Ben Smith of Politico blogged today about Joe Biden’s remarks in Ohio regarding coal plants in America. That is, that there shouldn’t be any. This seems to back up what he said last year during the primaries, according to Smith’s blog:
"I don’t think there’s much of a role for clean coal in energy independence, but I do think there’s a significant role for clean coal in the bigger picture of climate change," (Biden said) last year. "Clean-coal technology is not the route to go in the United States, because we have other, cleaner alternatives," he said, but added that America should push for a "fundamental change in technology" to clean up China’s plants.

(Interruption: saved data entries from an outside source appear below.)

(* ===== verification/TreeWalk.v ===== *)
(** * Walking a tree without faults

    The nodes that [filepath.Walk] and [filepath.WalkDir] visit, and in which order;
    with as much fuel as there are nodes the walk comes to its end. *)

From stdpp Require Import sorting.
From S2P Require Import Prelude GoStr GoPath GoTree GoTreeFacts.

(** ** The names in a directory *)

Lemma child_name_Some p k c : child_name p k = Some c <-> k = p ++ [c].
Proof.
  unfold child_name. split.
  - case_bool_decide as E; [|done]. pose proof (take_drop (length p) k) as Hk.
    rewrite E in Hk. destruct (drop (length p) k) as [|c' [|]]; try done. by intros [= ->].
  - intros ->. rewrite take_app_length, bool_decide_eq_true_2 by done.
    by rewrite drop_app_length.
Qed.

Lemma elem_of_list_dir t p c : c ∈ list_dir t p <-> is_Some (t !! (p ++ [c])).
Proof.
  unfold list_dir. rewrite merge_sort_Permutation, list_elem_of_omap. split.
  - intros ([k n] & Hk & Hc). simpl in Hc. apply child_name_Some in Hc as ->.
    apply elem_of_map_to_list in Hk. by exists n.
  - intros [n Hn]. exists (p ++ [c], n). split; [by apply elem_of_map_to_list|].
    by apply child_name_Some.
Qed.

Lemma NoDup_omap_inj {A B} (f : A -> option B) (l : list A) :
  (forall x y b, f x = Some b -> f y = Some b -> x = y) -> NoDup l -> NoDup (omap f l).
Proof.
  intros Hf. induction 1 as [|x l Hx Hl IH]; [constructor|]. cbn [omap].
  simpl. destruct (f x) as [b|] eqn:E; [|done]. constructor; [|done].
  intros (y & Hy & Hb)%list_elem_of_omap. apply Hx. by rewrite (Hf x y b).
Qed.

Lemma NoDup_list_dir t p : NoDup (list_dir t p).
Proof.
  unfold list_dir. rewrite merge_sort_Permutation. 
  assert (omap (fun kv : fpath * node => child_name p (fst kv)) (map_to_list t) =
          omap (child_name p) (map_to_list t).*1) as ->.
  { induction (map_to_list t) as [|kv l IH]; [done|]. csimpl. destruct (child_name p kv.1); [by f_equal|done]. }
  apply NoDup_omap_inj; [|apply NoDup_fst_map_to_list].
  intros x y c Hx Hy. apply child_name_Some in Hx, Hy. congruence.
Qed.

#[export] Instance str_le_trans : Transitive str_le.
Proof.
  unfold str_le. intros a. induction a as [|x a IH]; intros [|y b] [|z c]; cbn [str_ltb]; try done.
  intros H1 H2. destruct (code y <? code x)%Z eqn:E1; [done|]. destruct (code z <? code y)%Z eqn:E2; [done|].
  apply Z.ltb_ge in E1, E2. replace (code z <? code x)%Z with false by (symmetry; apply Z.ltb_ge; lia).
  destruct (code x <? code z)%Z eqn:E3; [done|]. apply Z.ltb_ge in E3.
  replace (code x <? code y)%Z with false in H1 by (symmetry; apply Z.ltb_ge; lia).
  replace (code y <? code z)%Z with false in H2 by (symmetry; apply Z.ltb_ge; lia).
  by apply (IH b c).
Qed.

#[export] Instance str_le_total : Total str_le.
Proof.
  intros a b. unfold str_le. destruct (str_ltb b a) eqn:E; [right; by apply str_ltb_asym|by left].
Qed.

Lemma list_dir_sorted t p : StronglySorted str_le (list_dir t p).
Proof. unfold list_dir. apply StronglySorted_merge_sort; apply _. Qed.

(** ** The nodes under a path *)

Definition keys_under (t : tree) (q : fpath) : list fpath :=
  List.filter (under q) (map_to_list t).*1.

Lemma under_app q r : under q (q ++ r) = true.
Proof. unfold under. rewrite take_app_length. by apply bool_decide_eq_true_2. Qed.

Lemma under_spec q k : under q k = true <-> exists r, k = q ++ r.
Proof.
  split.
  - unfold under. intros H%bool_decide_eq_true. exists (drop (length q) k).
    rewrite <- H at 1. symmetry. apply take_drop.
  - intros [r ->]. apply under_app.
Qed.

Lemma elem_of_keys_under t q k : k ∈ keys_under t q <-> is_Some (t !! k) /\ exists r, k = q ++ r.
Proof.
  unfold keys_under. rewrite <- under_spec, list_elem_of_In, filter_In, <- list_elem_of_In.
  rewrite list_elem_of_fmap. split.
  - intros [([k' n] & -> & Hk) Hu]. apply elem_of_map_to_list in Hk. split; [by exists n|done].
  - intros [[n Hn] Hu]. split; [|done]. exists (k, n). split; [done|]. by apply elem_of_map_to_list.
Qed.

Lemma NoDup_keys_under t q : NoDup (keys_under t q).
Proof. apply NoDup_ListNoDup, List.NoDup_filter, NoDup_ListNoDup, NoDup_fst_map_to_list. Qed.

Lemma NoDup_flat_map {A B} (f : A -> list B) (l : list A) :
  NoDup l -> (forall x, x ∈ l -> NoDup (f x)) ->
  (forall x y b, x ∈ l -> y ∈ l -> b ∈ f x -> b ∈ f y -> x = y) -> NoDup (flat_map f l).
Proof.
  induction 1 as [|x l Hx Hl IH]; intros Hf Hd; [constructor|]. cbn [flat_map].
  apply NoDup_app. split; [apply Hf; set_solver|]. split.
  - intros b Hb (y & Hy & Hby)%list_elem_of_In%in_flat_map. apply list_elem_of_In in Hy, Hby.
    apply Hx. rewrite (Hd x y b); set_solver.
  - apply IH; [intros; apply Hf; set_solver|]. intros; eapply Hd; set_solver.
Qed.

Lemma elem_of_flat_map {A B} (f : A -> list B) (l : list A) b :
  b ∈ flat_map f l <-> exists x, x ∈ l /\ b ∈ f x.
Proof. rewrite list_elem_of_In, in_flat_map. setoid_rewrite <- list_elem_of_In. done. Qed.

(** A directory, then what is under each of its names. *)
Lemma keys_under_children t q :
  wf_tree t -> is_Some (t !! q) ->
  keys_under t q ≡ₚ q :: flat_map (fun c => keys_under t (q ++ [c])) (list_dir t q).
Proof.
  intros Hwf Hq. apply NoDup_Permutation.
  - apply NoDup_keys_under.
  - constructor.
    + intros (c & _ & Hk)%elem_of_flat_map. apply elem_of_keys_under in Hk as [_ [r Hr]].
      apply (f_equal length) in Hr. rewrite !length_app in Hr. simpl in Hr. lia.
    + apply NoDup_flat_map; [apply NoDup_list_dir|intros; apply NoDup_keys_under|].
      intros c c' k _ _ [_ [r ->]]%elem_of_keys_under [_ [r' Hr]]%elem_of_keys_under.
      rewrite <- !app_assoc in Hr. apply app_inv_head in Hr. by injection Hr.
  - intros k. rewrite elem_of_cons, elem_of_flat_map. setoid_rewrite elem_of_keys_under.
    setoid_rewrite elem_of_list_dir. split.
    + intros [[n Hn] [r ->]]. destruct r as [|c r]; [left; by rewrite app_nil_r|]. right.
      exists c. split; [|split; [by exists n|exists r; by rewrite <- app_assoc]].
      destruct r as [|c' r]; [by exists n|].
      destruct (wf_ancestor t (q ++ [c]) (c' :: r) n Hwf) as [m Hm]; [by rewrite <- app_assoc|done|by exists (NDir m)].
    + intros [->|(c & _ & Hk & [r ->])]; [by split; [|exists []; rewrite app_nil_r]|].
      split; [done|]. exists (c :: r). by rewrite <- app_assoc.
Qed.

Lemma keys_under_leaf t q n :
  wf_tree t -> t !! q = Some n -> is_dir n = false -> keys_under t q ≡ₚ [q].
Proof.
  intros Hwf Hq Hd. rewrite keys_under_children by eauto.
  destruct (list_dir t q) as [|c l] eqn:E; [done|].
  assert (c ∈ list_dir t q) as [n' Hn']%elem_of_list_dir by (rewrite E; set_solver).
  apply (wf_parent t Hwf) in Hn' as [_ [m Hm]]. rewrite Hm in Hq. by injection Hq as <-.
Qed.

(** ** The order of the visits *)

Fixpoint walk_order (fuel : nat) (t : tree) (q : fpath) : list fpath :=
  match fuel with
  | O => []
  | S fuel' => q :: (if dir_at t q then flat_map (fun c => walk_order fuel' t (q ++ [c])) (list_dir t q) else [])
  end.

Lemma length_flat_map_elem {A B} (f : A -> list B) l x :
  x ∈ l -> length (f x) <= length (flat_map f l).
Proof.
  induction 1 as [x l|x y l _ IH]; cbn [flat_map]; rewrite length_app; lia.
Qed.

Lemma flat_map_perm {A B} (f g : A -> list B) l :
  (forall x, x ∈ l -> f x ≡ₚ g x) -> flat_map f l ≡ₚ flat_map g l.
Proof.
  induction l as [|x l IH]; intros H; [done|]. cbn [flat_map].
  rewrite (H x) by set_solver. rewrite IH; [done|]. intros; apply H; set_solver.
Qed.

Lemma walk_order_keys fuel t q :
  wf_tree t -> is_Some (t !! q) -> length (keys_under t q) <= fuel ->
  walk_order fuel t q ≡ₚ keys_under t q.
Proof.
  intros Hwf. revert q. induction fuel as [|fuel IH]; intros q Hq Hlen.
  - rewrite keys_under_children in Hlen by done. simpl in Hlen. lia.
  - cbn [walk_order]. unfold dir_at. destruct Hq as [n Hn]. rewrite Hn.
    destruct n as [m|data m|tg m]; [|by rewrite (keys_under_leaf t q _ Hwf Hn)..].
    rewrite keys_under_children in Hlen |- * by eauto. constructor.
    apply flat_map_perm. intros c Hc. apply IH; [by apply elem_of_list_dir|].
    simpl in Hlen. pose proof (length_flat_map_elem (fun c => keys_under t (q ++ [c])) _ _ Hc) as Hl.
    simpl in Hl. lia.
Qed.

Lemma keys_under_size t q : length (keys_under t q) <= size t.
Proof.
  unfold keys_under. rewrite filter_length_le, length_fmap. by rewrite length_map_to_list.
Qed.

(** ** The walk *)

Lemma JoinPath_child q c : Forall plain q -> plain c -> JoinPath [abs q; c] = abs (q ++ [c]).
Proof.
  intros Hq Hc. rewrite JoinPath_abs by done.
  change c with (Join [c] [slash]) at 1. by rewrite walk_names_rel by (try done; by constructor).
Qed.

Lemma child_plain t q c : wf_tree t -> c ∈ list_dir t q -> Forall plain q /\ plain c.
Proof.
  intros Hwf [n Hn]%elem_of_list_dir. apply (wf_plain t _ _ Hwf) in Hn.
  apply Forall_app in Hn as [Hq Hc]. by rewrite Forall_singleton in Hc.
Qed.

Section run.
Context {X : Type} (w : os) (q0 : fpath) (g : fpath -> X -> X).
Hypothesis Hok : tree_ok (nodes w).
Hypothesis Hf : faults w = [].

Definition visits (l : list fpath) (x : X) : X := fold_left (fun x k => g k x) l x.

Lemma visits_app l1 l2 x : visits (l1 ++ l2) x = visits l2 (visits l1 x).
Proof. apply fold_left_app. Qed.

Lemma lift_ReadDir q n (x : X) :
  nodes w !! q = Some n -> is_dir n = true ->
  lift_os _ (os_ReadDir (abs q)) (w, x) =
  (Ok (map (fun c => (c, dir_at (nodes w) (q ++ [c]))) (list_dir (nodes w) q)), (w, x)).
Proof.
  intros Hn Hd. unfold lift_os, os_ReadDir. simpl. rewrite (look_run q true _ w n) by done.
  by rewrite Hd.
Qed.

Lemma lift_Lstat q n (x : X) :
  nodes w !! q = Some n -> lift_os _ (os_Lstat (abs q)) (w, x) = (Ok (Base (abs q), n), (w, x)).
Proof. intros Hn. unfold lift_os, os_Lstat. simpl. by rewrite (look_run q false _ w n). Qed.

(** A callback that succeeds on every node under [q0], as [g] says. *)
Definition good_walk (fn : bytes -> option node -> option error -> State (os * X) (option error)) : Prop :=
  forall k n x, nodes w !! k = Some n -> under q0 k = true ->
    fn (abs k) (Some n) None (w, x) = (None, (w, g k x)).

Definition good_walk_dir
    (fn : bytes -> bool -> State (os * X) (result node) -> option error -> State (os * X) (option error)) : Prop :=
  forall k n x info, nodes w !! k = Some n -> under q0 k = true ->
    (forall y, info (w, y) = (Ok n, (w, y))) ->
    fn (abs k) (is_dir n) info None (w, x) = (None, (w, g k x)).

Lemma under_child k c : under q0 k = true -> under q0 (k ++ [c]) = true.
Proof. intros [r ->]%under_spec. apply under_spec. exists (r ++ [c]). by rewrite app_assoc. Qed.

Lemma fuel_child fuel q c :
  is_Some (nodes w !! q) -> c ∈ list_dir (nodes w) q ->
  length (keys_under (nodes w) q) <= S fuel -> length (keys_under (nodes w) (q ++ [c])) <= fuel.
Proof.
  intros Hq Hc. rewrite keys_under_children by (try done; apply Hok). simpl.
  pose proof (length_flat_map_elem (fun c => keys_under (nodes w) (q ++ [c])) _ _ Hc). simpl in *. lia.
Qed.

Lemma walk_run fn fuel q n (x : X) :
  good_walk fn -> nodes w !! q = Some n -> under q0 q = true ->
  length (keys_under (nodes w) q) <= fuel ->
  walk lift_os fn fuel (abs q) n (w, x) = (None, (w, visits (walk_order fuel (nodes w) q) x)).
Proof.
  intros Hg. revert q n x. induction fuel as [|fuel IH]; intros q n x Hn Hu Hl.
  { rewrite keys_under_children in Hl by (eauto; apply Hok). simpl in Hl. lia. }
  cbn [walk walk_order]. unfold dir_at. rewrite Hn. destruct n as [m|data m|tg m]; cbn [is_dir negb].
  2,3: by rewrite (Hg q _ x Hn Hu).
  rewrite (st_bind_run _ _ _ _ _ (lift_ReadDir q _ x Hn eq_refl)).
  rewrite (st_bind_run _ _ _ _ _ (Hg q _ x Hn Hu)). change (q :: ?l) with ([q] ++ l).
  rewrite visits_app. cbn [visits fold_left]. generalize (g q x). clear x.
  assert (forall c, c ∈ list_dir (nodes w) q -> c ∈ list_dir (nodes w) q) as Hin by done.
  revert Hin. generalize (list_dir (nodes w) q) at 1 3 4. intros cs Hin.
  induction cs as [|c cs IHc]; intros x; [done|].
  assert (c ∈ list_dir (nodes w) q) as Hc by (apply Hin; set_solver).
  destruct (child_plain _ _ _ (proj1 Hok) Hc) as [Hpq Hpc].
  pose proof Hc as [n' Hn']%elem_of_list_dir.
  cbn [map walk_children flat_map]. rewrite JoinPath_child by done.
  rewrite (st_bind_run _ _ _ _ _ (lift_Lstat _ _ x Hn')).
  unfold mbind at 1 2, State_bind at 1 2.
  rewrite IH by (eauto using under_child, fuel_child).
  assert ((if is_dir n' then no_skip None else None) = None) as -> by by destruct (is_dir n').
  rewrite visits_app, <- IHc by set_solver. reflexivity.
Qed.

Lemma walk_dir_run fn fuel q n (x : X) info :
  good_walk_dir fn -> nodes w !! q = Some n -> under q0 q = true ->
  (forall y, info (w, y) = (Ok n, (w, y))) ->
  length (keys_under (nodes w) q) <= fuel ->
  walk_dir lift_os fn fuel (abs q) (is_dir n) info (w, x) =
  (None, (w, visits (walk_order fuel (nodes w) q) x)).
Proof.
  intros Hg. revert q n x info. induction fuel as [|fuel IH]; intros q n x info Hn Hu Hi Hl.
  { rewrite keys_under_children in Hl by (eauto; apply Hok). simpl in Hl. lia. }
  cbn [walk_dir walk_order]. rewrite (st_bind_run _ _ _ _ _ (Hg q _ x _ Hn Hu Hi)).
  rewrite bool_decide_eq_false_2 by (intros H; by apply H).
  unfold dir_at. rewrite Hn. destruct n as [m|data m|tg m]; cbn [is_dir negb orb].
  2,3: done.
  rewrite (st_bind_run _ _ _ _ _ (lift_ReadDir q _ _ Hn eq_refl)).
  change (q :: ?l) with ([q] ++ l). rewrite visits_app. cbn [visits fold_left].
  generalize (g q x). clear x.
  assert (forall c, c ∈ list_dir (nodes w) q -> c ∈ list_dir (nodes w) q) as Hin by done.
  revert Hin. generalize (list_dir (nodes w) q) at 1 3 4. intros cs Hin.
  induction cs as [|c cs IHc]; intros x; [done|].
  assert (c ∈ list_dir (nodes w) q) as Hc by (apply Hin; set_solver).
  destruct (child_plain _ _ _ (proj1 Hok) Hc) as [Hpq Hpc].
  pose proof Hc as [n' Hn']%elem_of_list_dir.
  cbn [map walk_entries flat_map]. rewrite JoinPath_child by done.
  assert (dir_at (nodes w) (q ++ [c]) = is_dir n') as Hda
    by (unfold dir_at; rewrite Hn'; by destruct n').
  assert (forall y : X, entry_info lift_os (abs (q ++ [c])) (w, y) = (Ok n', (w, y))) as Hi'.
  { intros y. unfold entry_info. by rewrite (st_bind_run _ _ _ _ _ (lift_Lstat _ _ y Hn')). }
  unfold mbind at 1, State_bind at 1. rewrite Hda.
  rewrite (IH (q ++ [c]) n' x _ Hn') by (eauto using under_child, fuel_child).
  rewrite visits_app, <- IHc by set_solver. reflexivity.
Qed.
End run.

Meanwhile, as if on cue, the McCain campaign countered today by issuing a press release insisting their candidate will protect coal-based jobs in the U.S. via a new coalition:
The coalition will help spread the message about the importance of clean coal technology and the advantages of tapping the country’s vast coal reserves. As part of John McCain’s "all of the above" energy plan, the Lexington Project, clean coal will be a strong component of the drive to energy independence. In addition to providing domestic energy, the coal industry is a key part of the economy in several states.
This is topical for me as I was in Crawfordsville just last week interviewing the manager of Crawfordsville Electric Light & Power — the city’s public utility company — for an upcoming member spotlight in BizVoice. He stressed to me the importance of clean coal as a future energy source in Indiana. He explained that our best minds need to be working on this in the future for the good of both the state and the nation. It’s also worth noting that the Indiana Chamber has a longstanding position that clean coal needs to be part of the energy mix in our state.
Obviously, this is just one of many issues voters will base their support on this election season and just a minor point/counterpoint in the grander scheme of the 2008 electoral dance. However, it seems the two tickets have drastically different opinions on these matters — or at least different rhetoric.